[Start of Attachment]

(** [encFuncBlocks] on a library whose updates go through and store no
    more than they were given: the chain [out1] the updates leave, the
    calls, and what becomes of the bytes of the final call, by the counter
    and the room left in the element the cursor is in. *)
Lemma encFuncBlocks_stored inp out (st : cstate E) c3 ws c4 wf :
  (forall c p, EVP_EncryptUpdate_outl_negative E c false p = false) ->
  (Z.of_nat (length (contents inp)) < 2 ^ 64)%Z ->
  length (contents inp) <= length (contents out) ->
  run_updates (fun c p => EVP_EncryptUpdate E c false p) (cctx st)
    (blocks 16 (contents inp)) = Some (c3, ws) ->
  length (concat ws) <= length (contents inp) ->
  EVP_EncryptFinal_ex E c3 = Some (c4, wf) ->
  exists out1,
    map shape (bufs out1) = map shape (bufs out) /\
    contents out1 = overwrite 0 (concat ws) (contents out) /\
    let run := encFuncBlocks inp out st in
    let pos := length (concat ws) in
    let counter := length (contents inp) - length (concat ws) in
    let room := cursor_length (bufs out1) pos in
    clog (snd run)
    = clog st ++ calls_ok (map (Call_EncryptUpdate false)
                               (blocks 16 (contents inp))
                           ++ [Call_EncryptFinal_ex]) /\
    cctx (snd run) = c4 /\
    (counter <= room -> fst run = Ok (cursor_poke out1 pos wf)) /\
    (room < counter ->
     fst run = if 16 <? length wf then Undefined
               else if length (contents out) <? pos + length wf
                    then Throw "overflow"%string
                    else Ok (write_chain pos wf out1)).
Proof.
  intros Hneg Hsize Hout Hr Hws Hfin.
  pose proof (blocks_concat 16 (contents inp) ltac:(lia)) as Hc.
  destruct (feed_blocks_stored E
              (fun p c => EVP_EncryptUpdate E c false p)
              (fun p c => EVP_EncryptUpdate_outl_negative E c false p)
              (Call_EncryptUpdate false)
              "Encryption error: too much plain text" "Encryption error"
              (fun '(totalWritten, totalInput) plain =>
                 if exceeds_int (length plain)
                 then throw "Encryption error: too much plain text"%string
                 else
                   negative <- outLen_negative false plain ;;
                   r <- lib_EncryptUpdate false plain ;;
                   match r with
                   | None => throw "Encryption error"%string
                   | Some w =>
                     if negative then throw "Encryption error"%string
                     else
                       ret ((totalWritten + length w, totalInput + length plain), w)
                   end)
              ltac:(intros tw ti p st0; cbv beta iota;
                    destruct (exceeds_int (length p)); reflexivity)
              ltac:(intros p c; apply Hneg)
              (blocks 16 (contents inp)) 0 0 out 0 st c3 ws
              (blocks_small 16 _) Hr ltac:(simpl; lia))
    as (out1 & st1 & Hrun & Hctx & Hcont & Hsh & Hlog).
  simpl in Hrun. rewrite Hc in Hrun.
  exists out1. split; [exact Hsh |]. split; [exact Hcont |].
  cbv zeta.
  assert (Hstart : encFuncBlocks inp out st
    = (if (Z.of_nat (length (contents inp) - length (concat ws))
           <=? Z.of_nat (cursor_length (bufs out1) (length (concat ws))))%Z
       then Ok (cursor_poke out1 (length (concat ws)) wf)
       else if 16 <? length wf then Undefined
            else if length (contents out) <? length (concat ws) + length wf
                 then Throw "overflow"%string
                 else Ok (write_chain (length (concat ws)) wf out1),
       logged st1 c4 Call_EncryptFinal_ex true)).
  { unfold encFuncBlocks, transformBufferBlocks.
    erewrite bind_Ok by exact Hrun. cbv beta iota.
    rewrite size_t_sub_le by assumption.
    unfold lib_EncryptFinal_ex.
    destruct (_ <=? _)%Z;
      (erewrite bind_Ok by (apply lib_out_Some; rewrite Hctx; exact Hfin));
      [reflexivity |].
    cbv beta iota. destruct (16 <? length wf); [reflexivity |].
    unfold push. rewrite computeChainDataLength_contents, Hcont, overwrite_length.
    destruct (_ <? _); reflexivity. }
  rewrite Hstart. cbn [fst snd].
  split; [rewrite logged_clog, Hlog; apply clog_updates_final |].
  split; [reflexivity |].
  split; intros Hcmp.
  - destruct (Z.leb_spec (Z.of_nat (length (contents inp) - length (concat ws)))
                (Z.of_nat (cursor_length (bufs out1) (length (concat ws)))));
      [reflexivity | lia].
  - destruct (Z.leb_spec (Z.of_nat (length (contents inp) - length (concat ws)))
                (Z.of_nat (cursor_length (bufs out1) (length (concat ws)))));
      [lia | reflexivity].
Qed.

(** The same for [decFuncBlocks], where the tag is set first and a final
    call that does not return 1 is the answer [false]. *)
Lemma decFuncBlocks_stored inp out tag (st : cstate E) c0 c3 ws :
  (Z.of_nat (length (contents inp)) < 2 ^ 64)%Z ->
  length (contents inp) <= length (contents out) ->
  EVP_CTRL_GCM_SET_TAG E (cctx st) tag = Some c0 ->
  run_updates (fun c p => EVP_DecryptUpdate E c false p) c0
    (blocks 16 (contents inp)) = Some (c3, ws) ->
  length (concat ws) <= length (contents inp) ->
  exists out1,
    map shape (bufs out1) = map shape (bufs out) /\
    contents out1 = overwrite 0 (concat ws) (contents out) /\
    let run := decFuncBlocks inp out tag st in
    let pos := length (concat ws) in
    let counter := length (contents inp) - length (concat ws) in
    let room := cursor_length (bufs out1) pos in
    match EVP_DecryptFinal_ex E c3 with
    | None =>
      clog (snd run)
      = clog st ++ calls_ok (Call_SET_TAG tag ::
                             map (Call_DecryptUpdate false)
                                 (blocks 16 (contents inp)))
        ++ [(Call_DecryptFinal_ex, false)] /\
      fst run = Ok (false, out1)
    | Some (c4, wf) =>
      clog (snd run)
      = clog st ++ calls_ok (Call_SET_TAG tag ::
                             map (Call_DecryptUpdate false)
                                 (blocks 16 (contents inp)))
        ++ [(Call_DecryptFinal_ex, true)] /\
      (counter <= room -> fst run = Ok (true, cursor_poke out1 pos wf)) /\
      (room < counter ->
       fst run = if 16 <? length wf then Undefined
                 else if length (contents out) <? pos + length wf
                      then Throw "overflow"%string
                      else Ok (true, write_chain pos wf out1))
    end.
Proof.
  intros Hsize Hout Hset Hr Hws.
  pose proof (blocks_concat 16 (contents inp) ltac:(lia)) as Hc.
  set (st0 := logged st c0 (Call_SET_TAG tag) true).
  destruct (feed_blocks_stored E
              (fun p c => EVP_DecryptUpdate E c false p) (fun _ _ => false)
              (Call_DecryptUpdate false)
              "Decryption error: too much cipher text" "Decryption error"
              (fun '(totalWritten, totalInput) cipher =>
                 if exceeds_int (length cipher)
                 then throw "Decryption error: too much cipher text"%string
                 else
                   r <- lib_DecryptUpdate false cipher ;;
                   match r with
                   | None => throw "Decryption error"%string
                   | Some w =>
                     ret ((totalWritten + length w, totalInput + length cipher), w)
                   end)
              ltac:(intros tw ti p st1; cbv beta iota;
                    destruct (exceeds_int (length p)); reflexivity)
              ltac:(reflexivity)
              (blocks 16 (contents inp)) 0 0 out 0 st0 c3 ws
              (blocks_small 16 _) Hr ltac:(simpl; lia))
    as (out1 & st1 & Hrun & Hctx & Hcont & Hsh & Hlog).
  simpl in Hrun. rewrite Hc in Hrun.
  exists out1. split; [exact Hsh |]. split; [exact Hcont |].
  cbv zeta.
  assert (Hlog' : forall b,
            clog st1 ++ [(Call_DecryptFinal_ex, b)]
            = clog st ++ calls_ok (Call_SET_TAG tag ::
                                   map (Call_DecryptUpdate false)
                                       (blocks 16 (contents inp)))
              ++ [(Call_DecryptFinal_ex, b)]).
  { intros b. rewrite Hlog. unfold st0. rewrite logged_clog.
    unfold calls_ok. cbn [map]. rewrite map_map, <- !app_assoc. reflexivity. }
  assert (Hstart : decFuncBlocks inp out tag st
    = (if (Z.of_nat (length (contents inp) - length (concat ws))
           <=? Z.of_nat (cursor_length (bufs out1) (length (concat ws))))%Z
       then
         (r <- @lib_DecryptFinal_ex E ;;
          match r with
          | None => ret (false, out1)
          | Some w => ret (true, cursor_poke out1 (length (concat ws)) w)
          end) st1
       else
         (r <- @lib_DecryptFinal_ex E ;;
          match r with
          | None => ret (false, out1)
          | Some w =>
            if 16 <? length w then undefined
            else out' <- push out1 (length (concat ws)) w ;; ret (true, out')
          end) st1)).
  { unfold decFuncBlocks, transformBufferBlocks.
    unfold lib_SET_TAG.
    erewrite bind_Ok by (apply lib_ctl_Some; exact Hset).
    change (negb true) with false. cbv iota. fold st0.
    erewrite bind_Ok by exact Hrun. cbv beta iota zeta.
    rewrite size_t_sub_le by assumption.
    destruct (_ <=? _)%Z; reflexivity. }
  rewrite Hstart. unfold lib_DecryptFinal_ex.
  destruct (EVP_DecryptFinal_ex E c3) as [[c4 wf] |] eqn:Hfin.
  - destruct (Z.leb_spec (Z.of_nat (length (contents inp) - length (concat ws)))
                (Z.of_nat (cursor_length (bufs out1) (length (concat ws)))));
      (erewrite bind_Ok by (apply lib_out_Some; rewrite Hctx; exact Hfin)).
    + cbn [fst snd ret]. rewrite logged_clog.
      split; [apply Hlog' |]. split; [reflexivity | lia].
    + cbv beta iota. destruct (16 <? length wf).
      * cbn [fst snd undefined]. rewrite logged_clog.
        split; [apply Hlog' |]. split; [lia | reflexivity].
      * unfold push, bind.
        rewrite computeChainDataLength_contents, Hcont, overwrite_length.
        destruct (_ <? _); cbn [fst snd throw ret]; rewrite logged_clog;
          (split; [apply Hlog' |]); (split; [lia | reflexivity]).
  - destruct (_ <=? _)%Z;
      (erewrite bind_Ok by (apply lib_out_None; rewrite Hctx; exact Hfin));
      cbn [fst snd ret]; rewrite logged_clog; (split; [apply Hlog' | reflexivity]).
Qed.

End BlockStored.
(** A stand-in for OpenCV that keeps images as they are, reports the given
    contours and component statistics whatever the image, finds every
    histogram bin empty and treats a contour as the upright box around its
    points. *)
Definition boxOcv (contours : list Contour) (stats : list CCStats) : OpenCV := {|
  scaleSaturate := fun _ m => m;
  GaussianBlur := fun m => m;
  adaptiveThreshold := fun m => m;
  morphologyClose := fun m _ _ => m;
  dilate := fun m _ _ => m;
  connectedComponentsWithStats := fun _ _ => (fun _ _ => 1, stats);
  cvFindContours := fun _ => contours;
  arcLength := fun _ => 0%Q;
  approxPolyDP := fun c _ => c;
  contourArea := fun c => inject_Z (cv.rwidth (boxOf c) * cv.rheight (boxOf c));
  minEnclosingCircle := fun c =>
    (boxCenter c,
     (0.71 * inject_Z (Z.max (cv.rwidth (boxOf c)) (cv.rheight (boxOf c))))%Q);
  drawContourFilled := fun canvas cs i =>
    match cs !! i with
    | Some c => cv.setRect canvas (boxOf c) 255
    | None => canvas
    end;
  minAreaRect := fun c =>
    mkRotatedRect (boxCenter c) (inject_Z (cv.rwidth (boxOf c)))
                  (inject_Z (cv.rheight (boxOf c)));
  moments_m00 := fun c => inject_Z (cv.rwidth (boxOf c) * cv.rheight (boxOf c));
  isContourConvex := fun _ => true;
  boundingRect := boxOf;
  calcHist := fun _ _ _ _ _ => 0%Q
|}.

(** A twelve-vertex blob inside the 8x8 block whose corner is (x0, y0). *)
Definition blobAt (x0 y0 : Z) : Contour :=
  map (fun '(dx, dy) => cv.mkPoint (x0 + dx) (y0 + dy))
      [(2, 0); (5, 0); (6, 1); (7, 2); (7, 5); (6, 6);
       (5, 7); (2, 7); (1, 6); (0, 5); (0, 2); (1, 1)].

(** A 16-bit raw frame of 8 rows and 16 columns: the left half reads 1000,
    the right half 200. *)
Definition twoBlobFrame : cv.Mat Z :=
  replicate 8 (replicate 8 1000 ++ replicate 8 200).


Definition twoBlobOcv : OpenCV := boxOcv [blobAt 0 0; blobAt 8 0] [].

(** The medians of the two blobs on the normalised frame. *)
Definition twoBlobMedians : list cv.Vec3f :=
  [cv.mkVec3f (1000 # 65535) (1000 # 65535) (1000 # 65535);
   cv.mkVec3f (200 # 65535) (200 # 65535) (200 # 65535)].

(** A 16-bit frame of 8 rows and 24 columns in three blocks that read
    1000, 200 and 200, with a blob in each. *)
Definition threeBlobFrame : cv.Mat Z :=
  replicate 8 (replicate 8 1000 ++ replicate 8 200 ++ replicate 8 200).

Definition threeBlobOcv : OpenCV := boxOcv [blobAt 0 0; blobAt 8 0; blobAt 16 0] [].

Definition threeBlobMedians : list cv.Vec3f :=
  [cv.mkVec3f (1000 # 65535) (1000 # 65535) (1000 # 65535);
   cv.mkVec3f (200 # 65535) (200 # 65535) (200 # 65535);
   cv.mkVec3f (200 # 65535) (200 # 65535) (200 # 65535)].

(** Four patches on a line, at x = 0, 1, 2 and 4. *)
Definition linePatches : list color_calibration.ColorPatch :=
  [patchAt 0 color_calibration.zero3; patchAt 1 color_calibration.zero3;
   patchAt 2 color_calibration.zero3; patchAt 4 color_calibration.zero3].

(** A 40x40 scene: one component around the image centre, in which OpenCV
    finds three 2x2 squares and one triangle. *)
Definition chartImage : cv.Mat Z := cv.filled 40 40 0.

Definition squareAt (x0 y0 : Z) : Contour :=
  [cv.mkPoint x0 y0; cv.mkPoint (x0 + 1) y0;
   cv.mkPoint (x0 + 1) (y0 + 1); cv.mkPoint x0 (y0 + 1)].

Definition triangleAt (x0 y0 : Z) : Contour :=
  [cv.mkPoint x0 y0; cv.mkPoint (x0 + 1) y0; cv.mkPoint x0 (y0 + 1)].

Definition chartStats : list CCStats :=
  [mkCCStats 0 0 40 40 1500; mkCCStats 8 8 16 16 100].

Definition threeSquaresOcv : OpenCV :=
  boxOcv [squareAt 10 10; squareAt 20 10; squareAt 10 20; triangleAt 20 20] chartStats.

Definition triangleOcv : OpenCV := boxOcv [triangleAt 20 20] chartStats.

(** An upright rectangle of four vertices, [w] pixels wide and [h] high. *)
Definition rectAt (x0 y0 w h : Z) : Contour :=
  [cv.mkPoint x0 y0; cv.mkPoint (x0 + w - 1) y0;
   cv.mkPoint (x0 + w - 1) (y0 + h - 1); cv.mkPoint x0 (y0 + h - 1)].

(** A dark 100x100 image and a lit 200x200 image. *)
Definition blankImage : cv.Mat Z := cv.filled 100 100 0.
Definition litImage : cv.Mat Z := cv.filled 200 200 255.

[End of Attachment]

### Task requirements
Output each line of the records above exactly, beginning at the first, and stop once the line containing "calls, and what" has been output.

### Output for this exercise
(** [encFuncBlocks] on a library whose updates go through and store no
    more than they were given: the chain [out1] the updates leave, the
    calls, and what becomes of the bytes of the final call, by the counter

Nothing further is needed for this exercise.